A robust broadband fat‐suppressing phaser T2‐preparation module for cardiac magnetic resonance imaging at 3T

• Published in: Magnetic resonance in medicine Vol. 86; no. 3; pp. 1434 - 1444
• Main Authors: Arn, Lionel, van Heeswijk, Ruud B., Stuber, Matthias, Bastiaansen, Jessica A. M.
• Format: Journal Article
• Language: English
• Published: Hoboken Wiley Subscription Services, Inc 01.09.2021
• Subjects: 3T magnetic resonance imaging (MRI); Adiabatic; Adiabatic flow; angiography; Blood vessels; Broadband; Conspicuity; coronary; Coronary artery; Coronary vessels; EKG; Electrocardiography; fat suppression; Human performance; Image acquisition; Image contrast; Magnetic resonance imaging; Modules; Myocardium; Noise; noncontrast; Numerical prediction; Radio frequency; Robustness (mathematics); Sharpness; T2 preparation
• ISSN: 0740-3194; 1522-2594; 1522-2594
• DOI: 10.1002/mrm.28785

Purpose Designing a new T2‐preparation (T2‐Prep) module to simultaneously provide robust fat suppression and efficient T2 preparation without requiring an additional fat‐suppression module for T2‐weighted imaging at 3T. Methods The tip‐down radiofrequency (RF) pulse of an adiabatic T2‐Prep module was replaced by a custom‐designed RF‐excitation pulse that induces a phase difference between water and fat, resulting in a simultaneous T2 preparation of water signals and the suppression of fat signals at the end of the module (a phaser adiabatic T2‐Prep).

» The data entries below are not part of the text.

Lemma metadata_set_before_save_witness :
  exists r1 r2,
    precedes (ELib (setattr (VObj "MLModel" 9 []) "author" (VStr "Sangeet AI")) (Ok r1))
             (ELib (setattr (VObj "MLModel" 9 []) "short_description"
                      (VStr "OpenUnmix (UMXHQ)")) (Ok r2))
             (trace (Sample.handle "1.26.4") Sample.spawn
                (export_script StandaloneWaveform) 0%N) /\
    precedes (ELib (setattr (VObj "MLModel" 9 []) "short_description"
                      (VStr "OpenUnmix (UMXHQ)")) (Ok r2))
             (ELib (MLModel_save (VObj "MLModel" 9 []) "OpenUnmix.mlpackage") (Ok VNone))
             (trace (Sample.handle "1.26.4") Sample.spawn
                (export_script StandaloneWaveform) 0%N).
Proof.
  apply (proj1 (metadata_set_before_save N (Sample.handle "1.26.4") Sample.spawn
                  StandaloneWaveform 0%N)
           (VObj "MLModel" 9 []) "OpenUnmix.mlpackage" (Ok VNone) "OpenUnmix (UMXHQ)").
  - vm_compute. repeat first [left; reflexivity | right].
  - reflexivity.
Defined.

(** X7. Every conversion any of the four export scripts requests asks for
    the ML-program format with macOS 13 as minimum deployment target. *)
Theorem every_conversion_targets_mlprogram_macOS13 :
  forall (W : Type) (handle : call -> W -> W * result value)
         (spawn : list string -> W -> W * Z) (x : export) (w : W),
    Forall (lib_event mlprogram_macOS13) (trace handle spawn (export_script x) w).
Proof.
  intros W handle spawn x w. apply every_call_run.
  destruct x; cbn [export_script];
    unfold ColabOpenunmix.main, ColabOpenunmix.convert_openunmix,
      ConvertOpenunmix.main, ConvertOpenunmix.convert_openunmix,
      ConvertOpenunmixSpectral.main, ConvertOpenunmixSpectral.convert_spectral,
      ColabScript.run_conversion, subprocess_check_call;
    every_call_script.
Qed.

(** X14. An export prints its closing line exactly in the runs that reach
    the end of the script: the line is in the output if and only if no
    step raised. *)
Theorem closing_line_iff_completed :
  forall (W : Type) (handle : call -> W -> W * result value)
         (spawn : list string -> W -> W * Z) (x : export) (w : W),
    In (EOut (Stdout (export_last_line x))) (trace handle spawn (export_script x) w)
    <-> outcome handle spawn (export_script x) w = Ok tt.
Proof.
  intros W handle spawn x w.
  apply (proj2 (proj2 (proj2 (proj2 (proj2 (export_run_facts handle spawn x w)))))).
Qed.

Lemma no_proc_bind {A B : Type} (p : prog A) (f : A -> prog B) :
  no_proc p -> (forall a, no_proc (f a)) -> no_proc (bind p f).
Proof. intros Hp Hf. induction Hp; cbn; try constructor; auto. Qed.

Lemma no_proc_call_ (c : call) : no_proc (call_ c).
Proof. constructor. intros [v | e]; constructor. Qed.

Lemma no_proc_lift {A : Type} (r : result A) : no_proc (lift r).
Proof. destruct r; constructor. Qed.

Lemma no_proc_python (p : prog unit) : no_proc p -> no_proc (python p).
Proof.
  intro Hp. induction Hp; cbn; try constructor; auto.
  destruct e; repeat constructor.
Qed.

Numerical simulations and in vitro and in vivo electrocardiogram (ECG)‐triggered navigator‐gated acquisitions of the human heart were performed. Blood, myocardium, and fat signal‐to‐noise ratios and right coronary artery vessel sharpness were compared against previously published adiabatic T2‐Prep approaches. Results Numerical simulations predicted an increased fat‐suppression bandwidth and decreased sensitivity to transmit magnetic field inhomogeneities using the proposed approach while preserving the water T2‐Prep capabilities. This was confirmed by the tissue signals acquired in the phantom and the in vivo images, which show similar blood and myocardium signal‐to‐noise ratio, contrast‐to‐noise ratio, and significantly reduced fat signal‐to‐noise ratio compared with the other methods. As a result, the right coronary artery conspicuity was significantly increased. Conclusion A novel fat‐suppressing T2‐Prep method was developed and implemented that showed robust fat suppression and increased vessel sharpness compared with conventional techniques while preserving its T2‐Prep capabilities.